- TASK PROMPT
Starting with the first line of the records, write out each line exactly until you have included the line containing "- What belongs".

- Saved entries

(** * ObjectCollection: a list that broadcasts attribute access and calls

    Shallow embedding of [src/__init__.py] (class [ObjectCollection(list)])
    and the properties of its attribute broadcast, call broadcast, filter
    and tree merge.

    Scope of the model.
    - Python values are the closed universe [value] below.  A collection is
      the list of its elements; a receiver carries no instance attributes of
      its own (the class never assigns any).
    - Exceptions are explicit: every operation returns a [result].
    - What belongs to the Python runtime and not to the source file (the
      attribute tables of [list] and of the builtin types, the code of
      callables) is the interface [Host].
    - [__merge_trees] updates its target in place.  The accumulator is passed
      and returned explicitly; mappings are values without object identity,
      so the model describes runs in which the trees handed to the merge do
      not share mapping objects.  The properties of the merge are stated so
      that they also hold when objects are shared: they say what is kept and
      what is found in the result, not what else stays unchanged. *)

From Stdlib Require Import List String Ascii ZArith Bool Arith Lia.
Import ListNotations.
Local Open Scope string_scope.
Local Open Scope list_scope.

Set Warnings "-register-all".

(** ** Exceptions and results *)

Inductive exn : Type :=
| AttributeError
| TypeError
| HostError (code : nat).
    (* any other exception, as raised by the code of the host *)

Inductive result (A : Type) : Type :=
| Ok (a : A)
| Raise (e : exn).

Arguments Ok {A} a.
Arguments Raise {A} e.

Definition bind {A B : Type} (r : result A) (k : A -> result B) : result B :=
  match r with
  | Ok a => k a
  | Raise e => Raise e
  end.

Notation "x <- c ;; k" := (bind c (fun x => k))
  (at level 61, c at next level, right associativity).

(** [[f(x) for x in xs]]: left to right, the first exception escapes. *)
Fixpoint mapM {A B : Type} (f : A -> result B) (xs : list A) : result (list B) :=
  match xs with
  | [] => Ok []
  | x :: rest =>
      y <- f x ;;
      ys <- mapM f rest ;;
      Ok (y :: ys)
  end.

(** [[x for x in xs if f(x)]], the test being a Python truth value. *)
Fixpoint filterM {A : Type} (f : A -> result bool) (xs : list A) : result (list A) :=
  match xs with
  | [] => Ok []
  | x :: rest =>
      b <- f x ;;
      ys <- filterM f rest ;;
      Ok (if b then x :: ys else ys)
  end.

- RESULT OF THIS EXERCISE
(** * ObjectCollection: a list that broadcasts attribute access and calls

    Shallow embedding of [src/__init__.py] (class [ObjectCollection(list)])
    and the properties of its attribute broadcast, call broadcast, filter
    and tree merge.

    Scope of the model.
    - Python values are the closed universe [value] below.  A collection is
      the list of its elements; a receiver carries no instance attributes of
      its own (the class never assigns any).
    - Exceptions are explicit: every operation returns a [result].
    - What belongs to the Python runtime and not to the source file (the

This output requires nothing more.